# STUDY MATERIAL:

--------

Lemma step1_spends r d p s :
  spent s = true -> spends r p ->
  let '(s', p') := step1 d p s in exists r', spends r' p' /\ measure s' + r' <= measure s + r.
Proof.
  intros Hs. destruct p as [a|e|X act k]; cbn [spends step1].
  1,2: intros Hr; exists r; split; [done|lia].
  intros [Ha Hl]. destruct (Ha s Hs) as (m & Hm & H0 & H1 & H2).
  destruct d; [destruct (act s) as [s' x] | | destruct (act s) as [s' x]]; cbn [fst snd] in *.
  - exists (r - m). split; [done|lia].
  - exists r. split; [done|lia].
  - exists (r - m). split; [done|lia].
Qed.

Lemma step_at_allowed m0 n i d c w :
  0 <= n -> Forall (guar (stays spent)) (snd c) -> allowed m0 n c w ->
  exists w', allowed m0 n (step_at i d c) w' /\ (spent (fst c) = true -> w' = w).
Proof.
  intros Hn Hg [Hw Hgate]. destruct (step_at_guar (stays spent) i d c Hg) as [Hst _].
  destruct c as [s ps]; unfold step_at in *; cbn [fst snd] in *.
  destruct (ps !! i) as [p|] eqn:Hi; [|by exists w].
  assert (i < length ps)%nat as Hlt by by apply lookup_lt_Some in Hi.
  assert (forall p' j q, <[i := p']> ps !! j = Some q -> j <> i -> w <> Some j -> gated n q) as Hoth
    by (intros p' j q Hj Hne Hwj; rewrite list_lookup_insert_ne in Hj by done; eauto).
  assert (forall p' j, j <> i -> <[i := p']> ps !! j = ps !! j) as Hkeep
    by (intros; by apply list_lookup_insert_ne).
  destruct (decide (w = Some i)) as [->|Hne].
  - destruct Hw as (Hs & r & q & Hq & Hr & Hm). rewrite Hi in Hq. injection Hq as <-.
    pose proof (step1_spends r d p s Hs Hr) as Hstep. destruct (step1 d p s) as [s' p'].
    destruct Hstep as (r' & Hr' & Hm'). exists (Some i). split; [|done]. split; cbn [fst snd].
    + split; [by apply Hst|]. exists r', p'. rewrite list_lookup_insert_eq by done. split; [done|]. split; [done|lia].
    + intros j x Hj Hj'. by apply (Hoth p' j x Hj); [congruence|].
  - pose proof (step1_gated n d p s Hn (Hgate i p Hi Hne)) as Hstep. destruct (step1 d p s) as [s' p'].
    destruct Hstep as [Hm Hcase]. cbn [fst snd] in *.
    destruct Hcase as [Hg'|[[Hf Ht] Hsp]].
    + exists w. split; [|done]. split; cbn [fst snd].
      * destruct w as [j|]; [|lia]. destruct Hw as (Hs & r & q & Hq & Hr & Hm2).
        split; [by apply Hst|]. exists r, q. rewrite Hkeep by congruence. split; [done|]. split; [done|lia].
      * intros j x Hj Hwj. destruct (decide (j = i)) as [->|]; [|by apply (Hoth p' j x Hj)].
        rewrite list_lookup_insert_eq in Hj by done. by injection Hj as <-.
    + exists (Some i). split; [|congruence]. destruct w as [j|].
      { destruct Hw as [Hs _]. congruence. }
      split; cbn [fst snd].
      * split; [done|]. exists n, p'. rewrite list_lookup_insert_eq by done. split; [done|]. split; [done|lia].
      * intros j x Hj Hwj. by apply (Hoth p' j x Hj); [congruence|].
Qed.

--------

# EXERCISE REQUIREMENTS:
Print each of the lines above again, unchanged.

# RESPONSE TO THE TASK:
Lemma step1_spends r d p s :
  spent s = true -> spends r p ->
  let '(s', p') := step1 d p s in exists r', spends r' p' /\ measure s' + r' <= measure s + r.
Proof.
  intros Hs. destruct p as [a|e|X act k]; cbn [spends step1].
  1,2: intros Hr; exists r; split; [done|lia].
  intros [Ha Hl]. destruct (Ha s Hs) as (m & Hm & H0 & H1 & H2).
  destruct d; [destruct (act s) as [s' x] | | destruct (act s) as [s' x]]; cbn [fst snd] in *.
  - exists (r - m). split; [done|lia].
  - exists r. split; [done|lia].
  - exists (r - m). split; [done|lia].
Qed.

Lemma step_at_allowed m0 n i d c w :
  0 <= n -> Forall (guar (stays spent)) (snd c) -> allowed m0 n c w ->
  exists w', allowed m0 n (step_at i d c) w' /\ (spent (fst c) = true -> w' = w).
Proof.
  intros Hn Hg [Hw Hgate]. destruct (step_at_guar (stays spent) i d c Hg) as [Hst _].
  destruct c as [s ps]; unfold step_at in *; cbn [fst snd] in *.
  destruct (ps !! i) as [p|] eqn:Hi; [|by exists w].
  assert (i < length ps)%nat as Hlt by by apply lookup_lt_Some in Hi.
  assert (forall p' j q, <[i := p']> ps !! j = Some q -> j <> i -> w <> Some j -> gated n q) as Hoth
    by (intros p' j q Hj Hne Hwj; rewrite list_lookup_insert_ne in Hj by done; eauto).
  assert (forall p' j, j <> i -> <[i := p']> ps !! j = ps !! j) as Hkeep
    by (intros; by apply list_lookup_insert_ne).
  destruct (decide (w = Some i)) as [->|Hne].
  - destruct Hw as (Hs & r & q & Hq & Hr & Hm). rewrite Hi in Hq. injection Hq as <-.
    pose proof (step1_spends r d p s Hs Hr) as Hstep. destruct (step1 d p s) as [s' p'].
    destruct Hstep as (r' & Hr' & Hm'). exists (Some i). split; [|done]. split; cbn [fst snd].
    + split; [by apply Hst|]. exists r', p'. rewrite list_lookup_insert_eq by done. split; [done|]. split; [done|lia].
    + intros j x Hj Hj'. by apply (Hoth p' j x Hj); [congruence|].
  - pose proof (step1_gated n d p s Hn (Hgate i p Hi Hne)) as Hstep. destruct (step1 d p s) as [s' p'].
    destruct Hstep as [Hm Hcase]. cbn [fst snd] in *.
    destruct Hcase as [Hg'|[[Hf Ht] Hsp]].
    + exists w. split; [|done]. split; cbn [fst snd].
      * destruct w as [j|]; [|lia]. destruct Hw as (Hs & r & q & Hq & Hr & Hm2).
        split; [by apply Hst|]. exists r, q. rewrite Hkeep by congruence. split; [done|]. split; [done|lia].
      * intros j x Hj Hwj. destruct (decide (j = i)) as [->|]; [|by apply (Hoth p' j x Hj)].
        rewrite list_lookup_insert_eq in Hj by done. by injection Hj as <-.
    + exists (Some i). split; [|congruence]. destruct w as [j|].
      { destruct Hw as [Hs _]. congruence. }
      split; cbn [fst snd].
      * split; [done|]. exists n, p'. rewrite list_lookup_insert_eq by done. split; [done|]. split; [done|lia].
      * intros j x Hj Hwj. by apply (Hoth p' j x Hj); [congruence|].
Qed.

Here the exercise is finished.